Respondent(s) Breach(es) Result Remarks
A director Application for disqualification order against a former director of an insolvent company under section 168H of the Companies (Winding Up and Miscellaneous Provisions) Ordinance, Cap. 32 (“the Ordinance”) for her breach of the directors’ duties by:-

(a) failing to ensure the company’s compliance of the accounting records provisions of the Ordinance and the Companies Ordinance, Cap. 622 (“the CO”);
(b) failing to submit a Statement of Affairs of the company; and
(c) non-cooperation.
The Respondent was disqualified from acting as a director etc. of a company for a period of 3 years. Case Summary
Two directors Application for disqualification order against two former directors of an insolvent company under section 168H of the Companies (Winding Up and Miscellaneous Provisions) Ordinance, Cap. 32 (“the Ordinance”) for their breach of directors’ duties by:-

(a) failing to ensure the company’s compliance of the accounting records provisions of the Ordinance and/or the Companies Ordinance, Cap. 622;
(b) failing to submit a Statement of Affairs of the company;
(c) failing to ensure due payment of MPF contribution to employees of the company; and
(d) non-cooperation.
Each of the Respondents were disqualified from acting as a director etc. of a company for a period of 3 years and 6 months.
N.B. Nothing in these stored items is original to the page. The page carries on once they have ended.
Definition recordSample (m : StationHealthMonitor) (sample : Sample)
  : StationHealthMonitor * option StationStateTransition :=
  let c := config m in
  if negb (enabled c) then (m, None) else
  let m := {| config := c; samples := trim (windowSize c) (samples m ++ [sample]); state := state m |} in
  let snapshot := makeSnapshotLocked m in
  if snap_samples snapshot <? minSamples c then (m, None) else
  let target := target_state c snapshot (state m) in
  if bool_decide (target = state m) then (m, None) else
  ({| config := c; samples := samples m; state := target |},
   Some {| from := state m; to := target;
           trans_snapshot := {| snap_state := target; snap_samples := snap_samples snapshot;
                                snap_rejected := snap_rejected snapshot;
                                snap_critical := snap_critical snapshot;
                                rejectionRate := rejectionRate snapshot |};
           reason := transitionReasonLocked c snapshot target |}).

Definition recordDecoded (m : StationHealthMonitor) (frame : TelemetryFrame) :=
  recordSample m {| sample_rejected := false; sample_critical := isCriticalTelemetry frame |}.

Definition recordRejected (m : StationHealthMonitor) :=
  recordSample m {| sample_rejected := true; sample_critical := false |}.

Definition snapshot (m : StationHealthMonitor) : StationHealthSnapshot := makeSnapshotLocked m.

(** A run of samples, with the transitions it reports. *)
Fixpoint record_all (m : StationHealthMonitor) (xs : list Sample)
  : StationHealthMonitor * list (option StationStateTransition) :=
  match xs with
  | [] => (m, [])
  | x :: xs =>
      let '(m, t) := recordSample m x in
      let '(m, ts) := record_all m xs in (m, t :: ts)
  end.

End Monitor.

Definition stationStateToString (st : StationState) : string :=
  match st with Nominal => "NOMINAL" | Degraded => "DEGRADED" end.

(** ** The window *)

(** The last [w] elements. *)
Definition last_n (w : Z) (l : list Sample) : list Sample := drop (length l - Z.to_nat w) l.

Lemma trim_last_n w l : 0 <= w -> trim w l = last_n w l.
Proof.
  intros Hw. induction l as [|x l IH]; [done|]. cbn [trim]. unfold last_n in *.
  destruct (Z.gtb_spec (size (x :: l)) w) as [Hgt|Hle]; unfold size in *; cbn [length] in *.
  - rewrite IH. replace (S (length l) - Z.to_nat w)%nat with (S (length l - Z.to_nat w)) by lia. done.
  - by replace (S (length l) - Z.to_nat w)%nat with 0%nat by lia.
Qed.

Lemma last_n_snoc w l x : 0 < w -> last_n w (last_n w l ++ [x]) = last_n w (l ++ [x]).
Proof.
  intros Hw. unfold last_n. rewrite !length_app, !length_drop. cbn [length].
  rewrite <- !drop_app_le by lia. rewrite drop_drop. f_equal. lia.
Qed.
Case Summary

Notes:

  • According to section 168H of the Ordinance, it is mandatory for the Court to make a disqualification order once it is satisfied that a person’s conduct as a director of an insolvent company, either taken alone or with his conduct as a director of any other company, renders him unfit to be concerned with the management of a company. The minimum period of disqualification is 1 year and the maximum period is 15 years.
  • Under section 168K of the Ordinance, the Court shall have regard to the matters mentioned in Part I of the Fifteenth Schedule to the Ordinance, and where the company has become insolvent, also matters in Part II of the Fifteenth Schedule, in determining whether a person’s conduct as a director makes him/her unfit to be concerned in the management of a company. Other conducts relevant to the question of unfitness not falling within the matters specified in the Fifteenth Schedule may also be considered.